Birds, The (1963)

Birds, The (1963)

“It’s the end of the world.”

A socialite (Tippi Hedren) pursues a lawyer (Rod Taylor) to his hometown of Bodega Bay, where birds are suddenly beginning to act hostile towards humans.

Genres, Themes, Actors, and Directors:

  • Hitchcock Films
  • Horror Films
  • Jessica Tandy Films
  • Killer Animals<
  • Rod Taylor Films
  • Small Town America
  • Tippi Hedren Films

Response to Peary’s Review:
Peary notes that while this loose adaptation of Daphne Du Maurier’s short story “disappointed most everyone when it was released”, it’s now “justifiably regarded as one of Hitchcock’s true gems, an exciting, complex picture that is technically dazzling [and] extremely well written” — not to mention “ideal for viewers who enjoy digging for themes”. Indeed, given that none of the characters in the film “has an explanation for what is happening”, it’s possible to project numerous theories and metaphors onto the story: perhaps, as Peary writes, the film is attempting to portray a version of “Judgment Day”, or “perhaps the birds have just decided to reclaim their world from the intruding human species, who had proved to be cruel landlords”.

Peary himself asserts his belief “that the film is much like a Christian parable”, in which “the bird attacks serve to force humans to regain their humanness, to bring them closer together, to love one another” — given that each of the leading characters is shown to struggle with issues of trust and abandonment. He fittingly notes that, “when challenged by an alien force”, they “forget the barriers they had set up between themselves and come through for one another”, forming a “human flock” by the film’s disturbing, apocalyptic end.

Thematic concerns aside, The Birds remains one of Hitchcock’s most interesting experiments in horror; its pacing and overall timbre are unlike anything he attempted before or after.
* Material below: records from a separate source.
(** X18: when [main] prints a report, the trimmed upper-cased lines are
    over A/T/C/G, the report has at least one segment and at most one per
    query symbol, the query ranges of its segments cover the query
    positions exactly, and for every segment the printed matched sequence
    is defined ([substr] does not throw) and has [end - start + 1]
    symbols. *)
Theorem main_report_sound (line1 line2 : list ascii)
    (rest : list (list ascii)) (segs : list MatchSegment) :
  main (line1 :: line2 :: rest) = Some (Reported segs) →
  Z.of_nat (length (to_upper (trim line1))) < 2 ^ 64 →
  let r := to_upper (trim line1) in
  let q := to_upper (trim line2) in
  valid_dna r ∧ valid_dna q ∧
  segs ≠ [] ∧ (length segs ≤ length q)%nat ∧
  (∀ p, 0 ≤ p < Z.of_nat (length q) ↔
        ∃ sg, sg ∈ segs ∧ seg_query_start sg ≤ p ∧ p ≤ seg_query_end sg) ∧
  (∀ sg, sg ∈ segs →
     ∃ text, matched_sequence r sg = Some text ∧
             Z.of_nat (length text)
             = rs_end (seg_ref_info sg) - rs_start (seg_ref_info sg) + 1).
Proof.
  intros Hm Hn r q.
  destruct (main_Reported_inv _ _ _ _ Hm) as (Hvr & Hvq & Hq & idx & Hidx & Hal).
  fold r q in Hvr, Hvq, Hq, Hidx, Hal, Hn.
  destruct (align_Ok_chain q idx segs Hal) as (dp & trace & _ & Hchain & _).
  split_and!; try done.
  - intros ->. inversion Hchain as [Hlen|]. by destruct q.
  - pose proof (chain_length idx q 0 segs Hchain). lia.
  - intros p. by rewrite <- (chain_cover idx q 0 segs Hchain p).
  - intros sg Hin.
    destruct (chain_segments idx q 0 segs Hchain sg Hin)
      as (i & e & r0 & -> & Hie & Hr0).
    destruct (build_index_entry_sound r idx _ r0 Hvr Hn Hidx Hr0)
      as (H0 & H1 & H2 & _).
    eexists. split; [by apply matched_sequence_substring|].
    cbn [seg_ref_info]. rewrite length_substring by lia. lia.
Qed.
As Peary notes, the “film’s highlights are not necessarily the bird attacks” (though they’re terribly disturbing) “but how Hitchcock builds suspense prior to them”; and, unlike in his iconic thriller Psycho (1960), just for instance, no music at all is used to heighten emotions — just expertly sound engineered bird noises. Featuring a debut performance by Tippi Hedren that will “grow on you”:

The Birds remains a worthy, unique entry in Hitchcock’s vast oeuvre, and is certainly must-see viewing for film fanatics.

Redeeming Qualities and Moments:

  • Fine Technicolor cinematography

  • Excellent use of location shooting in Bodega Bay

  • Many genuinely frightening scenes of terrorizing birds

  • Bernard Herrmann et al.’s eerily effective soundtrack (combining natural bird sounds with electronic sound effects)

Must See?
Yes, as one of Hitchcock’s most terrifying films.


  • Important Director

(Listed in 1001 Movies You Must See Before You Die)
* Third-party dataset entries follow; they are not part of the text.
(** C1.  From a camera inside the boundary, the camera is inside the
    boundary after every prefix of any session (frames and key events in any
    order); in a frame that runs, each horizontal axis takes its candidate
    exactly when the candidate passes the test [|v| < 98.5] and otherwise
    keeps its previous value, independently of the other axis, while the
    vertical coordinate always takes its candidate; and in exact arithmetic
    the test is [|x| < 98.5 /\ |z| < 98.5]. *)
Theorem player_world_boundary :
  forall (T : Type) (N : JsNum T) (M : JsMath T),
    (forall (s0 : Camera T * Player.State T) (inputs : list Player.Input)
            (k : nat),
        Player.inBounds (fst s0) = true ->
        Player.inBounds (fst (Player.run s0 (firstn k inputs))) = true)
    /\ (forall (props : Player.Props T) (cam : Camera T)
               (st : Player.State T) (delta : T),
          Player.active props = true ->
          Player.isScaring props = false ->
          let c := Player.candidate props cam st delta in
          let cam' := fst (fst (Player.useFrame props cam st delta)) in
          x (position cam')
          = (if ltb (Math_abs (Player.nextX c)) Player.WORLD_BOUNDARY
             then Player.nextX c else x (position cam))
          /\ z (position cam')
             = (if ltb (Math_abs (Player.nextZ c)) Player.WORLD_BOUNDARY
                then Player.nextZ c else z (position cam))
          /\ y (position cam') = Player.nextY c)
    /\ (forall cam : Camera R,
          Player.inBounds cam = true
          <-> (Rabs (x (position cam)) < 98.5
               /\ Rabs (z (position cam)) < 98.5)%R).
Proof.
  intros T N M. split; [| split].
  - intros s0 inputs k Hin. now apply run_inBounds.
  - intros props cam st delta Hact Hsc.
    unfold Player.useFrame. rewrite Hact, Hsc. cbn. repeat split.
  - exact inBounds_exact.
Qed.

(** At the sample camera, for a frame followed by a key press; and for a
    walking player's frame among no obstacles. *)
Lemma player_world_boundary_witness :
  Player.inBounds
    (fst (Player.run (Sample.camera, Sample.walking)
            (firstn 2 [Player.Frame (Sample.playerProps [])
                         (rotation Sample.camera) (quaternion Sample.camera)
                         (lit 0.016);
                       Player.KeyDown (Sample.playerProps []) Player.Space])))
  = true
  /\ y (position (fst (fst (Player.useFrame (Sample.playerProps [])
                              Sample.camera Sample.walking (lit 0.016)))))
     = Player.nextY (Player.candidate (Sample.playerProps []) Sample.camera
                                      Sample.walking (lit 0.016)).
Proof.
  destruct (player_world_boundary float Float64 Sample.Math_yaw0) as [Hrun [Hax _]].
  split.
  - apply Hrun. vm_compute. reflexivity.
  - apply (Hax (Sample.playerProps []) Sample.camera Sample.walking
               (lit 0.016)); reflexivity.
Defined.

(** ** The monster's frame, branch by branch *)

Section MonsterFrame.
Context {T : Type} `{JsNum T} `{JsMath T} `{Monster.Object3D T}.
2 thoughts on “Birds, The (1963)

  1. A no-brainer must-see which holds up well on repeat viewings. I’ve seen this one quite a few times over the years. It’s a title that was often shown on tv when I was a kid (with some edits – to tone down the attacks, as I recall).

    The more times I have seen the film, the more I have come around to thinking that – although the audience and characters experience them – there are no actual birds. The birds as metaphor reveals them as stand-ins for adversity in life in general…which either causes people to be unable to cope or brings them closer together. Adversity of almost any kind is, after all, a kind of attack.

    The film’s largest ‘attack’ is on Hedren’s character – poor Melanie Daniels; who doesn’t get much relief from that unflattering green outfit she is made to wear almost throughout the entire film. In essence, ‘The Birds’ is about Melanie’s search for a mother’s love – “My mother? Don’t waste your time.” is a key line in the script.

    Still, as a horror story, the film is quite effective as well – as we work out the subliminal psychology for ourselves.

    I’m especially taken with Suzanne Pleshette’s performance in this film. And Rod Taylor is just insanely dreamy (even if the age difference between him and Veronica Cartwright is a tad too marked for them to be believable as siblings). I also like some of the small comic touches that Hitchcock relieves us with (i.e., the love birds seen in the car’s passenger seat as leaning to the side when the car turns a sharp curve; just delightful).

  2. ‘The Birds’ is a perfect example of why I love Peary’s book so much – he takes a film that’s been much analysed but he gives such a fresh, insightful account as if one were seeing a ‘classic’ for the first time.

    Of course, ‘The Birds’ is such a complex film that no short review can say it all – but if one doesn’t want to watch the film and read more about it, then film really isn’t your medium.

    The main point I think Peary misses is that ‘The Birds’ can be placed in Hitchcock’s long obsession with mother figures. In contrast to Peary’s generous, optimistic view, the film could be said to end with Melanie reduced to a near-catatonic state and Jessica Tandy’s mother-figure back in the centre of her son’s life.